Source records:
▬▬▬▬▬▬▬▬▬▬
(** C23: reading the bytes [append] produced, at the size [append] recorded,
    yields the needle that was written: every stored field, for every
    combination of flags, and the checksum passes, when the fields fit the widths
    of the format ([needle_wf]). *)
Theorem needle_codec_roundtrip : forall crc n offset w m,
  needle_wf n -> n.(n_checksum) = crc n.(n_data) -> m.(n_data) = [] ->
  len w = Offset.actual_offset offset ->
  exists n' w',
    append None n w (len w) CURRENT_VERSION = (n', w', Ok tt)
    /\ len w' = len w + Size.actual_size n'.(n_size)
    /\ read_data crc w' offset n'.(n_size) CURRENT_VERSION m = (decode n m, Ok tt).
Proof.
  intros crc n offset w m Hwf Hcrc Hm Ho.
  exists (with_sizes (len (body n)) n), (w ++ encode n). split; [|split].
  - rewrite append_ok by (done || lia). by rewrite zeros_nonpos by lia.
  - rewrite len_app, len_encode by done. done.
  - cbn [n_size with_sizes]. rewrite <- (app_nil_r (encode n)).
    by apply read_data_encode.
Qed.

(** A checksum and a needle with every optional field, for the witnesses. *)
Definition sum_crc (l : list byte) : Z := u32 (fold_left (fun a b => a + b2z b) l 7).
Definition hello : list byte := [Byte.x48; Byte.x65; Byte.x6c; Byte.x6c; Byte.x6f].
Definition sample_needle : needle :=
  Needle 305419896 42 0 0 hello 62 0 [Byte.x61] 0 [Byte.x62; Byte.x63] 0 hello 1700000000
    (Ttl 3 Day) (sum_crc hello) [].
Lemma exec_all_sim vid d i os st A bound :
  vol_inv vid d i bound st A -> Forall op_ok os -> bound + total_cost os + 8 < 2 ^ 32 ->
  exists st', exec_all os st = (st', (spec_exec_all vid os A).2)
              /\ vol_inv vid d i (bound + total_cost os) st' (spec_exec_all vid os A).1.
Proof.
  revert st A bound. induction os as [|o os IH]; intros st A bound Hv Hok Hb; simpl in *.
  - exists st. rewrite Z.add_0_r. done.
  - inversion Hok as [|? ? H1 H2]; subst. pose proof (total_cost_nonneg os).
    pose proof (op_cost_nonneg o).
    destruct (exec_sim vid d i o st A bound Hv H1) as (st1 & -> & Hv1); [lia|].
    destruct (IH st1 (spec_exec vid o A).1 (bound + op_cost o) Hv1 H2) as (st2 & -> & Hv2); [lia|].
    exists st2. destruct (spec_exec vid o A) as [A1 r]. cbn [fst snd] in *.
    destruct (spec_exec_all vid os A1) as [A2 rs]. split; [done|].
    by rewrite Z.add_assoc.
Qed.
End Refinement.

(** ** Creating and reopening a volume *)

Lemma filename_suffixes v : index_filename v <> data_filename v.
Proof.
  unfold index_filename, data_filename. generalize (filename v). intros x.
  induction x as [|c x IH]; [done|]. intros [= E]. by apply IH.
Qed.

Lemma fs_put_new s n f : s !! n = None -> fs_put n f s = <[n := FNode f false]> s.
Proof. intros E. unfold fs_put. by rewrite E. Qed.

Lemma fs_put_old s n f g b : s !! n = Some (FNode g b) -> fs_put n f s = <[n := FNode f b]> s.
Proof. intros E. unfold fs_put. by rewrite E. Qed.

Lemma write_all_at_empty buf : buf <> [] -> write_all_at None [] 0 buf = (buf, Ok tt).
Proof. intros H. unfold write_all_at. rewrite pwrite_append by done. done. Qed.

Lemma load_index_empty vid s path :
  fs_bytes s path = Some [] ->
  exists nm : needle_mapper memory_map,
    load_index_file path (mapper_new vid, s) = ((nm, s), Ok tt)
    /\ nm.(nm_index_file) = Some path /\ represents nm ∅ /\ nm.(nm_metric) = metric_default.
Proof.
  intros H%fs_get_bytes. exists (set_index_file (Some path) (mapper_new vid)). split; [|split; [done|split; [|done]]].
  - unfold load_index_file, mbind', mget, mlift. cbn [fst snd]. rewrite H. done.
  - exact (represents_new (T := memory_map) vid).
Qed.

(** The index part of [load] on a writable volume: whatever the index file
    held, the index is empty afterwards. *)
Lemma load_index_part_spec crc v s :
  readonly v = false ->
  exists nm : needle_mapper memory_map,
    load_index_part crc (v, s)
    = ((with_mapper (Some nm) v, fs_create (index_filename v) s), Ok tt)
    /\ nm.(nm_index_file) = Some (index_filename v) /\ represents nm ∅ /\ nm.(nm_metric) = metric_default.
Proof.
  intros Hr. set (i := index_filename v).
  assert (Hi : fs_bytes (fs_create i s) i = Some []) by apply fs_bytes_put_eq.
  destruct (load_index_empty (v_id v) (fs_create i s) i Hi) as (nm & E & H1 & H2 & H3).
  exists nm. split; [|done]. pose proof Hr as [Hw _]%orb_false_iff.
  unfold load_index_part, get_volume, mbind', mget, mret, mlift, mmodify. cbn [fst snd].
  fold i. rewrite Hw. cbn [fst snd]. rewrite (proj1 (fs_get_bytes _ _ _) Hi).
  cbn [map_err fst snd].
  assert (check_volume_data_integrity crc v (fs_create i s) [] = Ok tt) as -> by reflexivity.
  cbn [fst snd]. rewrite Hr. cbn [fst snd]. rewrite E. done.
Qed.

(** An empty, writable data file gets the super block. *)
Lemma write_super_block_spec v s d :
  v.(v_data_file) = Some d -> s !! d = Some (FNode [] false) ->
  write_super_block None (v, s)
  = ((set_no_write_can_delete false (set_no_write_or_delete false v),
      fs_put d (SuperBlock.as_bytes v.(v_super_block)) s), Ok tt).
Proof.
  intros Hd Hs. unfold write_super_block, data_file, fs_get, mbind', mget, mlift, mmodify.
  cbn [fst snd]. rewrite Hd, Hs. cbn [f_bytes map_err obind f_readonly].
  change (negb (len [] =? 0)) with false. cbn [fst snd]. rewrite Hs. cbn [f_readonly].
  rewrite write_all_at_empty by done. done.
Qed.

Lemma volume_new_spec crc mtime dir collection id rp t s :
  let v0 := Volume id dir collection None None (SuperBlock CURRENT_VERSION rp t 0)
              false false false 0 0 0 in
  s !! data_filename v0 = None -> 
  exists v s',
    volume_new crc None mtime dir collection id rp t s = (s', Ok v)
    /\ identity v = identity v0
    /\ vol_inv crc id (data_filename v0) (index_filename v0) 8 (v, s') ∅
    /\ fs_bytes s' (data_filename v0)
       = Some (SuperBlock.as_bytes (SuperBlock CURRENT_VERSION rp t 0))
    /\ content_size v = 0 /\ v.(v_no_write_or_delete) = false
    /\ fs_bytes s' (index_filename v0) = Some []
    /\ forall n, n <> data_filename v0 -> n <> index_filename v0 -> s' !! n = s !! n.
Proof.
  intros v0 Hd. pose proof (filename_suffixes v0) as Hne. set (d := data_filename v0) in *.
  set (sb := SuperBlock CURRENT_VERSION rp t 0).
  set (v1 := Volume id dir collection (Some d) None sb false false false mtime 0 0).
  set (s1 := fs_put d (SuperBlock.as_bytes sb) (fs_create d s)).
  destruct (load_index_part_spec crc v1 s1 eq_refl) as (nm & E & H1 & H2 & H3).
  change (index_filename v1) with (index_filename v0) in *. set (i := index_filename v0) in *.
  assert (Hs1 : fs_bytes s1 d = Some (SuperBlock.as_bytes sb)) by apply fs_bytes_put_eq.
  assert (Hc : fs_create d s !! d = Some (FNode [] false))
    by (unfold fs_create; rewrite fs_put_new by done; apply lookup_insert_eq).
  exists (with_mapper (Some nm) v1), (fs_create i s1). split; [|split; [done|split]].
  - unfold volume_new. fold v0. unfold load, get_volume, mbind', mget, mret, mlift, mmodify.
    cbn [fst snd v_data_file v0]. fold v0. fold d. rewrite Hd. cbn [fst snd].
    rewrite Hc. cbn [unwrap f_readonly f_bytes].
    change (SUPER_BLOCK_SIZE <=? len []) with false. unfold on_volume, mmodify. cbn [fst snd].
    rewrite (write_super_block_spec _ _ d) by done. cbn [fst snd].
    change (load_index_part crc _) with (load_index_part crc (v1, s1)). rewrite E. done.
  - exists (SuperBlock.as_bytes sb), nm, ∅. split; [|done]. cbn [fst snd].
    split; try done.
    + unfold fs_create. by rewrite fs_bytes_put_ne.
    + unfold fs_create. by rewrite fs_bytes_put_eq.
  - split; [unfold fs_create; by rewrite fs_bytes_put_ne|]. split; [|split; [done|split]].
    + unfold content_size, metric_or. cbn. by rewrite H3.
    + apply fs_bytes_put_eq.
    + intros n N1 N2. unfold s1, fs_create. by rewrite !fs_put_lookup_ne.
Qed.

Lemma load_existing crc mtime c v s sb q :
  v.(v_data_file) = None -> readonly v = false -> SuperBlock.wf sb ->
  s !! data_filename v = Some (FNode (SuperBlock.as_bytes sb ++ q) false) ->
  exists nm : needle_mapper memory_map,
    load crc None mtime c true (v, s)
    = ((with_mapper (Some nm)
          (with_super_block sb
             (with_data_file (Some (data_filename v)) (Volume.set_last_modified mtime v))),
        fs_create (index_filename v) s), Ok tt)
    /\ nm.(nm_index_file) = Some (index_filename v) /\ represents nm ∅.
Proof.
  intros Hn Hr Hwf Hs. set (d := data_filename v) in *.
  set (v1 := with_super_block sb (with_data_file (Some d) (Volume.set_last_modified mtime v))).
  destruct (load_index_part_spec crc v1 s Hr) as (nm & E & H1 & H2 & _).
  exists nm. split; [|done].
  unfold load, get_volume, mbind', mget, mret, mlift, mmodify. cbn [fst snd]. rewrite Hn.
  cbn [fst snd]. fold d. rewrite Hs. cbn [fst snd]. rewrite Hs. cbn [unwrap f_readonly f_bytes].
  rewrite len_app, SuperBlock.len_as_bytes. pose proof (len_nonneg q).
  rewrite (proj2 (Z.leb_le _ _)) by (unfold SUPER_BLOCK_SIZE; lia).
  unfold on_volume, mmodify. cbn [fst snd]. unfold read_super_block, data_file, fs_get.
  cbn [v_data_file with_data_file]. rewrite Hs. cbn [f_bytes map_err obind fst snd].
  pose proof (read_exact_at_app [] (SuperBlock.as_bytes sb) q) as Hrd.
  rewrite SuperBlock.len_as_bytes in Hrd. rewrite app_nil_l in Hrd.
  change (len (@nil byte)) with 0 in Hrd. rewrite Hrd. cbn [map_err obind].
  rewrite SuperBlock.parse_as_bytes by done. cbn [fst snd].
  fold v1. rewrite E. done.
Qed.

(** ** The properties of the component *)

(** C1: a new volume behaves as a finite map from needle ids to needles: for
    every sequence of writes, deletes and reads of needles that fit the format
    (name and mime type below 256 bytes, pairs below 64 KiB, data below
    [MAX_DATA]) and keep the data file below 4 GiB, with or without failing data
    and index writes, the results are those of the map.  A write whose data write fails reports the error and stores
    nothing; one whose index write fails reports the error although the needle
    is stored. *)
Theorem volume_refines_map : forall crc mtime dir collection id rp t s os,
  let v0 := Volume id dir collection None None (SuperBlock CURRENT_VERSION rp t 0)
              false false false 0 0 0 in
  s !! data_filename v0 = None -> Forall (op_ok crc) os -> total_cost os < 2 ^ 32 - 16 ->
  exists v s' st,
    volume_new crc None mtime dir collection id rp t s = (s', Ok v)
    /\ exec_all crc os (v, s') = (st, (spec_exec_all id os ∅).2)
    /\ vol_inv crc id (data_filename v0) (index_filename v0) (8 + total_cost os) st
         (spec_exec_all id os ∅).1.
Proof.
  intros crc mtime dir collection id rp t s os v0 Hd Hok Hc.
  destruct (volume_new_spec crc mtime dir collection id rp t s Hd) as (v & s' & E & _ & Hv & _).
  destruct (exec_all_sim crc _ _ _ os _ _ _ Hv Hok) as (st & E2 & Hst); [lia|].
  by exists v, s', st.
Qed.

Definition ask (id : Z) : needle := set_header 0 id 0 needle_default.

Lemma ask_wf id : in_u64 id -> needle_wf (ask id).
Proof. intros H. split; cbn; try done; unfold Ttl.wf; vm_compute; split; congruence. Qed.

Lemma volume_refines_map_witness : exists v s' st,
  volume_new sum_crc None 5 "/d" "" 3 Replica.default Ttl.default ∅ = (s', Ok v)
  /\ exec_all sum_crc
       [OpWrite (Some (10%nat, OtherIo)) None sample_needle; OpRead 100 (ask 42);
        OpWrite None None sample_needle; OpRead 100 (ask 42);
        OpDelete None None (ask 42); OpRead 100 (ask 42)] (v, s')
     = (st, [Err (VNeedle (NIo OtherIo)); Err (VNeedle (NNotFound 42));
             Ok (with_sizes (len (body sample_needle)) sample_needle, 5);
             Ok (decode sample_needle (ask 42), 5);
             Ok (with_sizes 0 (ask 42), 0); Err (VNeedle (NNotFound 42))]).
Proof.
  destruct (volume_refines_map sum_crc 5 "/d" "" 3 Replica.default Ttl.default ∅
    [OpWrite (Some (10%nat, OtherIo)) None sample_needle; OpRead 100 (ask 42);
     OpWrite None None sample_needle; OpRead 100 (ask 42);
     OpDelete None None (ask 42); OpRead 100 (ask 42)]) as (v & s' & st & H1 & H2 & _).
  - reflexivity.
  - repeat (apply Forall_cons_2 || apply Forall_nil_2);
      first [exact (conj sample_needle_wf eq_refl) | exact (ask_wf 42 ltac:(done)) | reflexivity].
  - vm_compute. reflexivity.
  - exists v, s', st. split; [exact H1|]. rewrite H2. vm_compute. reflexivity.
Defined.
▬▬▬▬▬▬▬▬▬▬
PROBLEM TO SOLVE:
Copy out the lines above exactly, beginning at the one that contains "v0) 8 (v, s') ∅" and ending at the one that contains "by rewrite fs_bytes_put_eq.".

OUTPUT OF THE EXERCISE:
    /\ vol_inv crc id (data_filename v0) (index_filename v0) 8 (v, s') ∅
    /\ fs_bytes s' (data_filename v0)
       = Some (SuperBlock.as_bytes (SuperBlock CURRENT_VERSION rp t 0))
    /\ content_size v = 0 /\ v.(v_no_write_or_delete) = false
    /\ fs_bytes s' (index_filename v0) = Some []
    /\ forall n, n <> data_filename v0 -> n <> index_filename v0 -> s' !! n = s !! n.
Proof.
  intros v0 Hd. pose proof (filename_suffixes v0) as Hne. set (d := data_filename v0) in *.
  set (sb := SuperBlock CURRENT_VERSION rp t 0).
  set (v1 := Volume id dir collection (Some d) None sb false false false mtime 0 0).
  set (s1 := fs_put d (SuperBlock.as_bytes sb) (fs_create d s)).
  destruct (load_index_part_spec crc v1 s1 eq_refl) as (nm & E & H1 & H2 & H3).
  change (index_filename v1) with (index_filename v0) in *. set (i := index_filename v0) in *.
  assert (Hs1 : fs_bytes s1 d = Some (SuperBlock.as_bytes sb)) by apply fs_bytes_put_eq.
  assert (Hc : fs_create d s !! d = Some (FNode [] false))
    by (unfold fs_create; rewrite fs_put_new by done; apply lookup_insert_eq).
  exists (with_mapper (Some nm) v1), (fs_create i s1). split; [|split; [done|split]].
  - unfold volume_new. fold v0. unfold load, get_volume, mbind', mget, mret, mlift, mmodify.
    cbn [fst snd v_data_file v0]. fold v0. fold d. rewrite Hd. cbn [fst snd].
    rewrite Hc. cbn [unwrap f_readonly f_bytes].
    change (SUPER_BLOCK_SIZE <=? len []) with false. unfold on_volume, mmodify. cbn [fst snd].
    rewrite (write_super_block_spec _ _ d) by done. cbn [fst snd].
    change (load_index_part crc _) with (load_index_part crc (v1, s1)). rewrite E. done.
  - exists (SuperBlock.as_bytes sb), nm, ∅. split; [|done]. cbn [fst snd].
    split; try done.
    + unfold fs_create. by rewrite fs_bytes_put_ne.
    + unfold fs_create. by rewrite fs_bytes_put_eq.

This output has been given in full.